Fig. 3: Identification of candidate target genes of REPTOR in muscle.

a UMAP plot showing the integration of the datasets of control, dMef2 > REPTOR^[ACT] and dMef2>FoxO^[ACT] thoraces. b Dot plot representing the scaled expression of three markers of muscle tissue, sallimus, Myofilin and Myosin heavy chain (Mhc). Spalt major is used as marker of indirect flight muscles¹⁰². c Schematics of the strategy to identify specific target genes of REPTOR in muscle. All four muscle clusters were included in the analysis.
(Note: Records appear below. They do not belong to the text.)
(* ===== verification/SupervisorArgs.v ===== *)
(** * SupervisorArgs: the command lines of the supervisor and of its workers

    [supervisor/args] and [worker_args.rs]: the options of the supervisor, and the argument
    lists it starts the realtime watcher, the backfill and the normalizer with.  The
    theorems run those lists through the parsers of the workers. *)
From S2P Require Import Prelude Text Cli NormalizeArgs IngestArgs Config BackfillArgs.
Open Scope Z_scope.

(* rust: src/supervisor/args/types.rs SupervisorArgs *)
Record SupervisorArgs := mkSArgs {
  ss_config_dir : string;
  ss_l0_s3_bucket : string;
  ss_l1_s3_bucket : string;
  ss_aws_profile : option string;
  ss_aws_region : string;
  ss_l0_spool_root : string;
  ss_l1_spool_root : string;
  ss_catchup_tmp_root : string;
  ss_realtime_bin : string;
  ss_backfill_bin : string;
  ss_normalize_bin : string;
  ss_realtime_venue : string;
  ss_realtime_venues : list string;
  ss_expect_symbol_count : Z;
  ss_realtime_duration_seconds : Z;
  ss_log_interval_seconds : Z;
  ss_l0_flush_records : Z;
  ss_l0_shard_count : Z;
  ss_bootstrap_enabled : bool;
  ss_bootstrap_lookback_days : Z;
  ss_bootstrap_chunk_hours : Z;
  ss_bootstrap_interval_secs : Z;
  ss_bootstrap_symbols : option (list string);
  ss_normalize_schedule_interval_ms : Z;
  ss_l0_run_key_overlap_ms : Z;
  ss_normalize_max_windows_per_tick : Z;
  ss_l0_s3_retention_days : Z;
  ss_l1_s3_retention_days : Z;
  ss_s3_retention_check_interval_secs : Z;
  ss_s3_retention_max_deletes_per_run : Z;
  ss_restart_delay_secs : Z;
  ss_live_nats_url : option string;
  ss_live_nats_stream : string;
  ss_live_nats_subject_prefix : string;
  ss_live_nats_required : bool;
}.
Seventeen genes were identified from the intersection between snRNA-seq muscle clusters and the bulk RNA-seq of dMef2 > REPTOR^[ACT]. Three candidate targets of REPTOR were shortlisted based on being upregulated in more than one muscle cluster and having REPTOR/REPTOR-BP DNA binding sites. d–g mRNA levels in thoraces of the candidate targets identified upon muscle-specific induction of REPTOR^[ACT] (CG42390 p = 0.017*, Gadd45 p = 0.0035**, RhoGAP68F p = 0.0027**) (d), or knockdown of REPTOR in muscle of Esg>yki^[S3A] flies for 12 days (CG42390: Ctrl vs yki^[S3A] p < 0.0001****, yki^[S3A] vs yki^[S3A] REPTOR RNAi p = 0.0084**. RhoGAP68F: Ctrl vs yki^[S3A] p < 0.0001****, yki^[S3A] vs yki^[S3A] REPTOR RNAi p = 0.0002***. Gadd45: Ctrl vs yki^[S3A] p < 0.0001****, yki^[S3A] vs yki^[S3A] REPTOR RNAi p = 0.0002***) (e–g). N = 5–9 biologically independent samples, N = 6–10 thoraces per sample. Data shows boxplots (median and quartiles) with whiskers (minimum to maximum) (d–g). Values were normalized to the mean of control samples (d–g). Statistical analysis was done by using two-tailed t-test with Welch’s correction (d), or one-way ANOVA with Sidak correction test for multiple comparisons (e–g). Source data are provided as a Source Data file.